- **What you should do**
In the data below, one line contains "without a context" and a later one contains "an [errors.Join]. *)". Print both, with every line between them, exactly and alone.

** Opening Given records block **

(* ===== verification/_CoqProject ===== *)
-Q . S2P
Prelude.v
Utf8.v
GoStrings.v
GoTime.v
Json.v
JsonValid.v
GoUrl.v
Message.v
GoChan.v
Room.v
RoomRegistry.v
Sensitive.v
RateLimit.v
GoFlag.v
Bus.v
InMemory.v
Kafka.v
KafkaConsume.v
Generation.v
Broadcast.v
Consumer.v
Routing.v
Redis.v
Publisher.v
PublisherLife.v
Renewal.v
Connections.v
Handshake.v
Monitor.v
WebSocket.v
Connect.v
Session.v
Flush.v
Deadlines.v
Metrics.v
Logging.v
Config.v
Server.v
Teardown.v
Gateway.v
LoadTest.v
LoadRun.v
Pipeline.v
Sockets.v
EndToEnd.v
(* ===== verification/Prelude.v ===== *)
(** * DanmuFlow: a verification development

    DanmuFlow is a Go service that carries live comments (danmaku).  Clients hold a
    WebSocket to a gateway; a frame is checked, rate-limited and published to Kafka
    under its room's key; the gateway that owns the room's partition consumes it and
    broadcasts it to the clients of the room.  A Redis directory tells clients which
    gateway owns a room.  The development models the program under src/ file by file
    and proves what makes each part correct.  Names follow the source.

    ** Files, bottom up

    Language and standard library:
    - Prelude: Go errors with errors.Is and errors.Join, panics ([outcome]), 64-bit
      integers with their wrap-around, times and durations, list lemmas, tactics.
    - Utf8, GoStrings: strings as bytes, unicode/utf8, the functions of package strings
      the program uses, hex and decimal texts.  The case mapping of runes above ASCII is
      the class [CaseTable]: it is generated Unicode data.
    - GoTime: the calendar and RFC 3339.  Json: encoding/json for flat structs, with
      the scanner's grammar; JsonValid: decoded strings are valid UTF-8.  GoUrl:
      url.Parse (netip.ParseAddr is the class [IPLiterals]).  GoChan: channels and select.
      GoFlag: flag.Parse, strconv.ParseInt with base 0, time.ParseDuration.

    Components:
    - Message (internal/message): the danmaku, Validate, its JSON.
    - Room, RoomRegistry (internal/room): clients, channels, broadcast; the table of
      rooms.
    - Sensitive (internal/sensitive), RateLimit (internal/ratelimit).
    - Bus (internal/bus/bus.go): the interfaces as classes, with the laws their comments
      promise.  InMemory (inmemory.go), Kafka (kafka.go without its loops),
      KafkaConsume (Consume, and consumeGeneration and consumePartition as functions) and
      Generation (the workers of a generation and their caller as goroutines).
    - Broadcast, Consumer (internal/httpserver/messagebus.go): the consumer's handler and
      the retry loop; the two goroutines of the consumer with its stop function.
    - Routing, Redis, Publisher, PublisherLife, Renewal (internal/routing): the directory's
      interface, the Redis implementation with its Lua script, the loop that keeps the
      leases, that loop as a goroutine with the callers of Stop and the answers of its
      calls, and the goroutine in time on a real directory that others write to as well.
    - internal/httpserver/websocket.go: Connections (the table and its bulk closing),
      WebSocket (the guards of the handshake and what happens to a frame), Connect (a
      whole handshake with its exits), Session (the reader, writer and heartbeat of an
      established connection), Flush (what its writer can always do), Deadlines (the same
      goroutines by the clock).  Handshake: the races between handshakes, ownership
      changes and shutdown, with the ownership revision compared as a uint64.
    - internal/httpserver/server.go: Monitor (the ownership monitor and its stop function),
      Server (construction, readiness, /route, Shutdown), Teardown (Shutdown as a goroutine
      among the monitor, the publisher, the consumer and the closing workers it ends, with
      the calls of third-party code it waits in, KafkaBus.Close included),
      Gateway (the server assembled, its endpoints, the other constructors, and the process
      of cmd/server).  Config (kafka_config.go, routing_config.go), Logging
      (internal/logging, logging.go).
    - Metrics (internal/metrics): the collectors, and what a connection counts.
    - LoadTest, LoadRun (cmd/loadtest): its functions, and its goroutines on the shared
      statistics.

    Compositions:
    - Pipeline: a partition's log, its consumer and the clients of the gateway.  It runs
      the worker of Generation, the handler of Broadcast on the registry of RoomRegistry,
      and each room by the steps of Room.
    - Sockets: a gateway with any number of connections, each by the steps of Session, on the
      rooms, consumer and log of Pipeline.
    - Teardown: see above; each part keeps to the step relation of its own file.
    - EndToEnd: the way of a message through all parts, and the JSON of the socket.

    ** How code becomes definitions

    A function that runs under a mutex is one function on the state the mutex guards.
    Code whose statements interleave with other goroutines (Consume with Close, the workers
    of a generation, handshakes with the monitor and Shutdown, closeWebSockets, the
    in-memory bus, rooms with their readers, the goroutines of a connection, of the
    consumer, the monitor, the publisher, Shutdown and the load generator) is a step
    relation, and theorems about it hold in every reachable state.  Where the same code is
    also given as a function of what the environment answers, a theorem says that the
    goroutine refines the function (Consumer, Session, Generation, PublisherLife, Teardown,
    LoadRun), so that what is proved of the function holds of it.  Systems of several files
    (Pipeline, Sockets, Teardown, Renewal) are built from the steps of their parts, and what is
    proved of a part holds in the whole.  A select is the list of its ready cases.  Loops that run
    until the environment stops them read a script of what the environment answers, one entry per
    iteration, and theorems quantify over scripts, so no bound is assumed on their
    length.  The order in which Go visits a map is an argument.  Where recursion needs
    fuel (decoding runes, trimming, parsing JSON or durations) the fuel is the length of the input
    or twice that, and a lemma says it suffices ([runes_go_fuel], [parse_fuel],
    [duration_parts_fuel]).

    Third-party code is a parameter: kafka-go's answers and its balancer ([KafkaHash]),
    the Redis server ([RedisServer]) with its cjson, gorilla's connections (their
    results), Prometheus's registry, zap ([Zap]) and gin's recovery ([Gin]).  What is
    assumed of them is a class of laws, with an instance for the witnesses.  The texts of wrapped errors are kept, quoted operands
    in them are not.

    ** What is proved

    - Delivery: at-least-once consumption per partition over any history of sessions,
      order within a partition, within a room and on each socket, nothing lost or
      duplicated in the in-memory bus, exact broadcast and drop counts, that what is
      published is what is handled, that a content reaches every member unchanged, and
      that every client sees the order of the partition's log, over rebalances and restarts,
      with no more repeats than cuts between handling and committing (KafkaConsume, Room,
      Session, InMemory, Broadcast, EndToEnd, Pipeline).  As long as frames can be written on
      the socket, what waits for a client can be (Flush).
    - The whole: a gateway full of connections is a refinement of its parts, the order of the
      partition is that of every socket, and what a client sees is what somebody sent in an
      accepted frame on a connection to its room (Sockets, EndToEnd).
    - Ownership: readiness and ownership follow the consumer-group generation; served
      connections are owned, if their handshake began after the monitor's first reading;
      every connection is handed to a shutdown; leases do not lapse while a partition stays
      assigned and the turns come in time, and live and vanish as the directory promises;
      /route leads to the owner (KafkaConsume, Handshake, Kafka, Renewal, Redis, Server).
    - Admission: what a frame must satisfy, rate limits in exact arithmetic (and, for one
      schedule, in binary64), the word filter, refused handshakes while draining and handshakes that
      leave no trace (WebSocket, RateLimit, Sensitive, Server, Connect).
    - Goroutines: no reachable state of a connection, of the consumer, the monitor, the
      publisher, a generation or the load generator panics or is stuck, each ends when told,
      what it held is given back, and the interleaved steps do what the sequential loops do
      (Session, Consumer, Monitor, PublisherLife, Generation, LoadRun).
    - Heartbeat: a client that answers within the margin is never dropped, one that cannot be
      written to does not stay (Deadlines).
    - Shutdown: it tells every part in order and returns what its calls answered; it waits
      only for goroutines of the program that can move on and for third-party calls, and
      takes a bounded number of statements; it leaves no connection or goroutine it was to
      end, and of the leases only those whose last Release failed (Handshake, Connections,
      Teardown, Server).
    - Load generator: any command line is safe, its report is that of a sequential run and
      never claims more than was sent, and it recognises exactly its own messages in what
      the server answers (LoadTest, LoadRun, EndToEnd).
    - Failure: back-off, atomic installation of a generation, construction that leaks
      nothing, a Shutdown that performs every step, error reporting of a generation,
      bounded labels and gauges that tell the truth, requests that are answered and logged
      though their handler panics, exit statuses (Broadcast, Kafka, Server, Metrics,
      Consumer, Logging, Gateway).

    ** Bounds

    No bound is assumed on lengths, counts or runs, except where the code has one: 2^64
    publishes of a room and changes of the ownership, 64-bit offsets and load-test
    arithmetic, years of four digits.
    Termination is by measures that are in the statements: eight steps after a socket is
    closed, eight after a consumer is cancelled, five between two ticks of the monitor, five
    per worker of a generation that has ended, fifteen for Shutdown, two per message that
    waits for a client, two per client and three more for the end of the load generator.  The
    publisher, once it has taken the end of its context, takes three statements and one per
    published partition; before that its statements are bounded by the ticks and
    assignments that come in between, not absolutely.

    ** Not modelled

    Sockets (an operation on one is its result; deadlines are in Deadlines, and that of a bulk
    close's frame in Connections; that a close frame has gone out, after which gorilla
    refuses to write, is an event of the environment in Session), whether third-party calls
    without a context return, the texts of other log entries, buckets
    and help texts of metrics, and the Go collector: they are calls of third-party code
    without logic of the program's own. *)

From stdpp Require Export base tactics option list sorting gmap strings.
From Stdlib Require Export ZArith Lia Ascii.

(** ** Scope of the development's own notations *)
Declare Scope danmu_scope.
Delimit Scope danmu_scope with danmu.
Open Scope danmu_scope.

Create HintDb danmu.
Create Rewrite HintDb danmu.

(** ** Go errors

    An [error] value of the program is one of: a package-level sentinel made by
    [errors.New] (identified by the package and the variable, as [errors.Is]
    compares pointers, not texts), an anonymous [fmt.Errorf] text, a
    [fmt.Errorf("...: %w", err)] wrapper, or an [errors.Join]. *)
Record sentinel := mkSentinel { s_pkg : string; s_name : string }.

** Closing Given records block **

- **Answer area**
    without a context return, the texts of other log entries, buckets
    and help texts of metrics, and the Go collector: they are calls of third-party code
    without logic of the program's own. *)

From stdpp Require Export base tactics option list sorting gmap strings.
From Stdlib Require Export ZArith Lia Ascii.

(** ** Scope of the development's own notations *)
Declare Scope danmu_scope.
Delimit Scope danmu_scope with danmu.
Open Scope danmu_scope.

Create HintDb danmu.
Create Rewrite HintDb danmu.

(** ** Go errors

    An [error] value of the program is one of: a package-level sentinel made by
    [errors.New] (identified by the package and the variable, as [errors.Is]
    compares pointers, not texts), an anonymous [fmt.Errorf] text, a
    [fmt.Errorf("...: %w", err)] wrapper, or an [errors.Join]. *)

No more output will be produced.